EXERCISE OBJECTIVE
Print all of the records below again without a single difference.

RECORDS SHOWN
(** C2, counterexample: the search of [{"name":"widget","tags":["red","blue"]}]
    for [red] with the default options.  The JSON handler returns no Match;
    the YAML handler returns one, for the key [tags] and with the whole
    Sequence as its value.  Neither returns a Match at [tags[0]]. *)
Lemma searchKeyword_misses_sequence_element :
  JSONHandler.searchKeyword Scenario.RegExp_new JSONHandler.defaults
    Scenario.widget "red" = Returned []
  /\ YAMLHandler.searchKeyword Scenario.RegExp_new YAMLHandler.defaults
       Scenario.widget "red"
     = Returned [{| YAMLHandler.type := "value";
                    YAMLHandler.path := "tags";
                    YAMLHandler.key := "tags";
                    YAMLHandler.value :=
                      VArray [Scenario.str "red"; Scenario.str "blue"];
                    YAMLHandler.matchType := "value" |}]
  /\ ~ (exists key,
          JSONHandler.searchKeyword Scenario.RegExp_new JSONHandler.defaults
            Scenario.widget "red"
          = Returned [{| JSONHandler.type := "value";
                         JSONHandler.path := "tags[0]";
                         JSONHandler.key := key;
                         JSONHandler.value := VString "red" |}]).
Proof.
  split; [reflexivity|]. split; [reflexivity|].
  intros [key H]. discriminate.
Qed.

(** ** C1: the cap on the results *)

(** The one place where the cap is looked at: a call of [search] that is
    entered with the cap reached returns at once. *)
Lemma search_at_cap (opts : JSONHandler.options) (pattern : JSONHandler.term)
  (current : value) (path : string) (st : JSONHandler.state) :
  (JSONHandler.maxResults opts
   <= Z.of_nat (length (JSONHandler.results st)))%Z ->
  JSONHandler.search opts pattern current path st = st.
Proof.
  intros Hcap. apply Z.leb_le in Hcap.
  destruct current; simpl; rewrite Hcap; reflexivity.
Qed.

(** C1, the failing input: the search of [{"aa":"aa"}] for [a] with
    maxResults 1 returns two Matches.  The cap is looked at when [search]
    is entered, not when a Match is pushed. *)
Theorem searchKeyword_exceeds_maxResults :
  forall RegExp_new,
    JSONHandler.searchKeyword RegExp_new
      {| JSONHandler.searchKeys := true; JSONHandler.searchValues := true;
         JSONHandler.caseSensitive := false; JSONHandler.regex := false;
         JSONHandler.maxResults := 1 |}
      Scenario.twice "a"
    = Returned [{| JSONHandler.type := "key"; JSONHandler.path := "aa";
                   JSONHandler.key := "aa";
                   JSONHandler.value := VString "aa" |};
                {| JSONHandler.type := "value"; JSONHandler.path := "aa";
                   JSONHandler.key := "aa";
                   JSONHandler.value := VString "aa" |}].
Proof. reflexivity. Qed.

(** ** C10: the state of the compiled pattern *)

(** In substring mode the answer of [matches] is a function of the text. *)
Lemma matches_keyword_stateless (opts : JSONHandler.options)
  (text keyword : string) (st st' : JSONHandler.state) :
  fst (JSONHandler.matches opts text (JSONHandler.Keyword keyword) st)
  = fst (JSONHandler.matches opts text (JSONHandler.Keyword keyword) st').
Proof. reflexivity. Qed.

(** C10, the failing input: the search of [{"x":"a","y":"a"}] for the
    pattern [a] in the values.  The two values are the same text; the first
    is matched and leaves [lastIndex] at 1, from where the test of the
    second fails. *)
Theorem regex_test_depends_on_earlier_tests :
  JSONHandler.searchKeyword Scenario.RegExp_new
    {| JSONHandler.searchKeys := false; JSONHandler.searchValues := true;
       JSONHandler.caseSensitive := false; JSONHandler.regex := true;
       JSONHandler.maxResults := 100 |}
    Scenario.same_text "a"
  = Returned [{| JSONHandler.type := "value"; JSONHandler.path := "x";
                 JSONHandler.key := "x"; JSONHandler.value := VString "a" |}]
  /\ YAMLHandler.searchKeyword Scenario.RegExp_new
       {| JSONHandler.searchKeys := false; JSONHandler.searchValues := true;
          JSONHandler.caseSensitive := false; JSONHandler.regex := true;
          JSONHandler.maxResults := 100 |}
       Scenario.same_text "a"
     = Returned [{| YAMLHandler.type := "value"; YAMLHandler.path := "x";
                    YAMLHandler.key := "x"; YAMLHandler.value := VString "a";
                    YAMLHandler.matchType := "value" |}]
  /\ test (literal "a" true) "a" 0 = (true, 1%nat)
  /\ test (literal "a" true) "a" 1 = (false, 0%nat).
Proof. repeat split; reflexivity. Qed.

(** * Further properties *)

(** ** Reading never throws *)

Lemma getValue_loop_never_throws (keys : list string) :
  forall current e, JSONHandler.getValue_loop current keys <> Threw e.
Proof.
  induction keys as [|key rest IH]; intros current e; simpl; [discriminate|].
  destruct (truthy current && String.eqb (typeof current) "object") eqn:Hwalk;
    [|discriminate].
  apply walkable_is_object in Hwalk.
  destruct current as [| | | | |items|props]; try discriminate; simpl.
  - destruct (array_index key) as [i|]; simpl.
    + destruct (is_some (element items i)); [apply IH | discriminate].
    + destruct (String.eqb key "length"); simpl; [apply IH|].
      destruct (inherited_by_array key); simpl; discriminate.
  - destruct (own props key) as [v|]; simpl; [apply IH|].
    destruct (inherited_by_object key); simpl; discriminate.
Qed.

Lemma getValue_never_throws_dot (obj : value) (path : string) (e : error) :
  startsWith "$" path = false ->
  JSONHandler.getValue obj path <> Threw e.
Proof.
  intros Hdot. unfold JSONHandler.getValue. rewrite Hdot.
  destruct (JSONHandler.getValue_loop obj (split "." path)) as [v|e'|] eqn:Hloop;
    simpl; try discriminate.
  now apply getValue_loop_never_throws in Hloop.
Qed.

(** X1.  [getValue] on a dot-notation path never throws, whatever the tree
    and the path: it returns the value found or [undefined] (or reaches a
    property inherited from a prototype).  Only a path that starts with [$]
    can end in the error [Failed to get value]. *)
Theorem getValue_never_throws (obj : value) (path : string) (e : error) :
  startsWith "$" path = false ->
  JSONHandler.getValue obj path <> Threw e.
Proof.
  apply getValue_never_throws_dot.
Qed.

WORKED SOLUTION
(** C2, counterexample: the search of [{"name":"widget","tags":["red","blue"]}]
    for [red] with the default options.  The JSON handler returns no Match;
    the YAML handler returns one, for the key [tags] and with the whole
    Sequence as its value.  Neither returns a Match at [tags[0]]. *)
Lemma searchKeyword_misses_sequence_element :
  JSONHandler.searchKeyword Scenario.RegExp_new JSONHandler.defaults
    Scenario.widget "red" = Returned []
  /\ YAMLHandler.searchKeyword Scenario.RegExp_new YAMLHandler.defaults
       Scenario.widget "red"
     = Returned [{| YAMLHandler.type := "value";
                    YAMLHandler.path := "tags";
                    YAMLHandler.key := "tags";
                    YAMLHandler.value :=
                      VArray [Scenario.str "red"; Scenario.str "blue"];
                    YAMLHandler.matchType := "value" |}]
  /\ ~ (exists key,
          JSONHandler.searchKeyword Scenario.RegExp_new JSONHandler.defaults
            Scenario.widget "red"
          = Returned [{| JSONHandler.type := "value";
                         JSONHandler.path := "tags[0]";
                         JSONHandler.key := key;
                         JSONHandler.value := VString "red" |}]).
Proof.
  split; [reflexivity|]. split; [reflexivity|].
  intros [key H]. discriminate.
Qed.

(** ** C1: the cap on the results *)

(** The one place where the cap is looked at: a call of [search] that is
    entered with the cap reached returns at once. *)
Lemma search_at_cap (opts : JSONHandler.options) (pattern : JSONHandler.term)
  (current : value) (path : string) (st : JSONHandler.state) :
  (JSONHandler.maxResults opts
   <= Z.of_nat (length (JSONHandler.results st)))%Z ->
  JSONHandler.search opts pattern current path st = st.
Proof.
  intros Hcap. apply Z.leb_le in Hcap.
  destruct current; simpl; rewrite Hcap; reflexivity.
Qed.

(** C1, the failing input: the search of [{"aa":"aa"}] for [a] with
    maxResults 1 returns two Matches.  The cap is looked at when [search]
    is entered, not when a Match is pushed. *)
Theorem searchKeyword_exceeds_maxResults :
  forall RegExp_new,
    JSONHandler.searchKeyword RegExp_new
      {| JSONHandler.searchKeys := true; JSONHandler.searchValues := true;
         JSONHandler.caseSensitive := false; JSONHandler.regex := false;
         JSONHandler.maxResults := 1 |}
      Scenario.twice "a"
    = Returned [{| JSONHandler.type := "key"; JSONHandler.path := "aa";
                   JSONHandler.key := "aa";
                   JSONHandler.value := VString "aa" |};
                {| JSONHandler.type := "value"; JSONHandler.path := "aa";
                   JSONHandler.key := "aa";
                   JSONHandler.value := VString "aa" |}].
Proof. reflexivity. Qed.

(** ** C10: the state of the compiled pattern *)

(** In substring mode the answer of [matches] is a function of the text. *)
Lemma matches_keyword_stateless (opts : JSONHandler.options)
  (text keyword : string) (st st' : JSONHandler.state) :
  fst (JSONHandler.matches opts text (JSONHandler.Keyword keyword) st)
  = fst (JSONHandler.matches opts text (JSONHandler.Keyword keyword) st').
Proof. reflexivity. Qed.

(** C10, the failing input: the search of [{"x":"a","y":"a"}] for the
    pattern [a] in the values.  The two values are the same text; the first
    is matched and leaves [lastIndex] at 1, from where the test of the
    second fails. *)
Theorem regex_test_depends_on_earlier_tests :
  JSONHandler.searchKeyword Scenario.RegExp_new
    {| JSONHandler.searchKeys := false; JSONHandler.searchValues := true;
       JSONHandler.caseSensitive := false; JSONHandler.regex := true;
       JSONHandler.maxResults := 100 |}
    Scenario.same_text "a"
  = Returned [{| JSONHandler.type := "value"; JSONHandler.path := "x";
                 JSONHandler.key := "x"; JSONHandler.value := VString "a" |}]
  /\ YAMLHandler.searchKeyword Scenario.RegExp_new
       {| JSONHandler.searchKeys := false; JSONHandler.searchValues := true;
          JSONHandler.caseSensitive := false; JSONHandler.regex := true;
          JSONHandler.maxResults := 100 |}
       Scenario.same_text "a"
     = Returned [{| YAMLHandler.type := "value"; YAMLHandler.path := "x";
                    YAMLHandler.key := "x"; YAMLHandler.value := VString "a";
                    YAMLHandler.matchType := "value" |}]
  /\ test (literal "a" true) "a" 0 = (true, 1%nat)
  /\ test (literal "a" true) "a" 1 = (false, 0%nat).
Proof. repeat split; reflexivity. Qed.

(** * Further properties *)

(** ** Reading never throws *)

Lemma getValue_loop_never_throws (keys : list string) :
  forall current e, JSONHandler.getValue_loop current keys <> Threw e.
Proof.
  induction keys as [|key rest IH]; intros current e; simpl; [discriminate|].
  destruct (truthy current && String.eqb (typeof current) "object") eqn:Hwalk;
    [|discriminate].
  apply walkable_is_object in Hwalk.
  destruct current as [| | | | |items|props]; try discriminate; simpl.
  - destruct (array_index key) as [i|]; simpl.
    + destruct (is_some (element items i)); [apply IH | discriminate].
    + destruct (String.eqb key "length"); simpl; [apply IH|].
      destruct (inherited_by_array key); simpl; discriminate.
  - destruct (own props key) as [v|]; simpl; [apply IH|].
    destruct (inherited_by_object key); simpl; discriminate.
Qed.

Lemma getValue_never_throws_dot (obj : value) (path : string) (e : error) :
  startsWith "$" path = false ->
  JSONHandler.getValue obj path <> Threw e.
Proof.
  intros Hdot. unfold JSONHandler.getValue. rewrite Hdot.
  destruct (JSONHandler.getValue_loop obj (split "." path)) as [v|e'|] eqn:Hloop;
    simpl; try discriminate.
  now apply getValue_loop_never_throws in Hloop.
Qed.

(** X1.  [getValue] on a dot-notation path never throws, whatever the tree
    and the path: it returns the value found or [undefined] (or reaches a
    property inherited from a prototype).  Only a path that starts with [$]
    can end in the error [Failed to get value]. *)
Theorem getValue_never_throws (obj : value) (path : string) (e : error) :
  startsWith "$" path = false ->
  JSONHandler.getValue obj path <> Threw e.
Proof.
  apply getValue_never_throws_dot.
Qed.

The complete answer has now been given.